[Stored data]
********

Lemma map_pages_ok pd flags n : forall e phys virt, pd <> 0 -> virt mod MMNGR_PAGE_SIZE = 0 -> 0 <= virt -> virt + Z.of_nat n * MMNGR_PAGE_SIZE <= KERNEL_START ->
  0 < phys -> phys + Z.of_nat n * MMNGR_PAGE_SIZE <= 2 ^ 32 -> (forall i, 0 <= i < Z.of_nat n -> owned e (phys + i * MMNGR_PAGE_SIZE)) ->
  let '(err, e') := map_pages e pd phys virt flags n in
  get_page_directory e' = get_page_directory e /\
  (forall a, ~ (virt <= a < virt + Z.of_nat n * MMNGR_PAGE_SIZE) -> view e' pd a = view e pd a) /\
  (forall pd' a, pd' <> pd -> a < KERNEL_START -> view e' pd' a = view e pd' a) /\
  (err = false -> forall a, virt <= a < virt + Z.of_nat n * MMNGR_PAGE_SIZE -> view e' pd a <> None).
Proof.
  unfold MMNGR_PAGE_SIZE, KERNEL_START. induction n as [|n IH]; intros e phys virt Hpd Hv Hv0 Hve Hp Hpe Own; cbn [map_pages].
  - split_and!; auto. lia.
  - destruct (map_page e pd phys virt flags) as [err e1] eqn:Em. destruct (map_view e pd phys virt flags err e1 Em) as (A1 & V1 & O1 & M1 & Own1).
    { unfold KERNEL_START. lia. } { rewrite <- (Z.add_0_r phys). apply (Own 0). lia. }
    unfold target in V1, O1, M1. rewrite (proj2 (Z.eqb_neq _ _) Hpd) in V1, O1, M1.
    assert (Pg : forall a, page_of a = page_of virt <-> virt <= a < virt + 4096).
    { intros a. unfold page_of, MMNGR_PAGE_SIZE. pose proof (Z.div_mod a 4096 ltac:(lia)). pose proof (Z.mod_pos_bound a 4096 ltac:(lia)). pose proof (Z.div_mod virt 4096 ltac:(lia)). split; intros; nia. }
    assert (Keep : forall a, ~ (virt <= a < virt + 4096) -> view e1 pd a = view e pd a) by (intros a Na; apply V1; now rewrite Pg).
    destruct err; [split_and!; [exact A1|intros a Na; apply Keep; lia|exact O1|discriminate]|]. unfold MMNGR_PAGE_SIZE. destruct n as [|n].
    + cbn [map_pages]. split_and!; [exact A1|intros a Na; apply Keep; lia|exact O1|]. intros _ a Ha. apply M1; [reflexivity|]. apply Pg. lia.
    + rewrite (u32_small (phys + 4096)), (u32_small (virt + 4096)) by lia. specialize (IH e1 (phys + 4096) (virt + 4096) Hpd).
      destruct (map_pages e1 pd (phys + 4096) (virt + 4096) flags (S n)) as [err e']. destruct IH as (A2 & V2 & O2 & M2); [|lia|lia|lia|lia| |].
      * replace (virt + 4096) with (virt + 1 * 4096) by lia. now rewrite Z.mod_add by lia.
      * intros i Hi. apply Own1; [lia|]. replace (phys + 4096 + i * 4096) with (phys + (i + 1) * 4096) by lia. apply Own. lia.
      * split_and!; [congruence|intros a Na; rewrite V2, Keep by lia; reflexivity|intros pd' a N Ha; rewrite O2, O1 by auto; reflexivity|].
        intros Ee a Ha. destruct (decide (a < virt + 4096)); [|apply M2; [exact Ee|lia]]. rewrite V2 by lia. apply M1; [reflexivity|]. apply Pg. lia.
Qed.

********

Repeat all of the records above exactly as written.

Lemma map_pages_ok pd flags n : forall e phys virt, pd <> 0 -> virt mod MMNGR_PAGE_SIZE = 0 -> 0 <= virt -> virt + Z.of_nat n * MMNGR_PAGE_SIZE <= KERNEL_START ->
  0 < phys -> phys + Z.of_nat n * MMNGR_PAGE_SIZE <= 2 ^ 32 -> (forall i, 0 <= i < Z.of_nat n -> owned e (phys + i * MMNGR_PAGE_SIZE)) ->
  let '(err, e') := map_pages e pd phys virt flags n in
  get_page_directory e' = get_page_directory e /\
  (forall a, ~ (virt <= a < virt + Z.of_nat n * MMNGR_PAGE_SIZE) -> view e' pd a = view e pd a) /\
  (forall pd' a, pd' <> pd -> a < KERNEL_START -> view e' pd' a = view e pd' a) /\
  (err = false -> forall a, virt <= a < virt + Z.of_nat n * MMNGR_PAGE_SIZE -> view e' pd a <> None).
Proof.
  unfold MMNGR_PAGE_SIZE, KERNEL_START. induction n as [|n IH]; intros e phys virt Hpd Hv Hv0 Hve Hp Hpe Own; cbn [map_pages].
  - split_and!; auto. lia.
  - destruct (map_page e pd phys virt flags) as [err e1] eqn:Em. destruct (map_view e pd phys virt flags err e1 Em) as (A1 & V1 & O1 & M1 & Own1).
    { unfold KERNEL_START. lia. } { rewrite <- (Z.add_0_r phys). apply (Own 0). lia. }
    unfold target in V1, O1, M1. rewrite (proj2 (Z.eqb_neq _ _) Hpd) in V1, O1, M1.
    assert (Pg : forall a, page_of a = page_of virt <-> virt <= a < virt + 4096).
    { intros a. unfold page_of, MMNGR_PAGE_SIZE. pose proof (Z.div_mod a 4096 ltac:(lia)). pose proof (Z.mod_pos_bound a 4096 ltac:(lia)). pose proof (Z.div_mod virt 4096 ltac:(lia)). split; intros; nia. }
    assert (Keep : forall a, ~ (virt <= a < virt + 4096) -> view e1 pd a = view e pd a) by (intros a Na; apply V1; now rewrite Pg).
    destruct err; [split_and!; [exact A1|intros a Na; apply Keep; lia|exact O1|discriminate]|]. unfold MMNGR_PAGE_SIZE. destruct n as [|n].
    + cbn [map_pages]. split_and!; [exact A1|intros a Na; apply Keep; lia|exact O1|]. intros _ a Ha. apply M1; [reflexivity|]. apply Pg. lia.
    + rewrite (u32_small (phys + 4096)), (u32_small (virt + 4096)) by lia. specialize (IH e1 (phys + 4096) (virt + 4096) Hpd).
      destruct (map_pages e1 pd (phys + 4096) (virt + 4096) flags (S n)) as [err e']. destruct IH as (A2 & V2 & O2 & M2); [|lia|lia|lia|lia| |].
      * replace (virt + 4096) with (virt + 1 * 4096) by lia. now rewrite Z.mod_add by lia.
      * intros i Hi. apply Own1; [lia|]. replace (phys + 4096 + i * 4096) with (phys + (i + 1) * 4096) by lia. apply Own. lia.
      * split_and!; [congruence|intros a Na; rewrite V2, Keep by lia; reflexivity|intros pd' a N Ha; rewrite O2, O1 by auto; reflexivity|].
        intros Ee a Ha. destruct (decide (a < virt + 4096)); [|apply M2; [exact Ee|lia]]. rewrite V2 by lia. apply M1; [reflexivity|]. apply Pg. lia.
Qed.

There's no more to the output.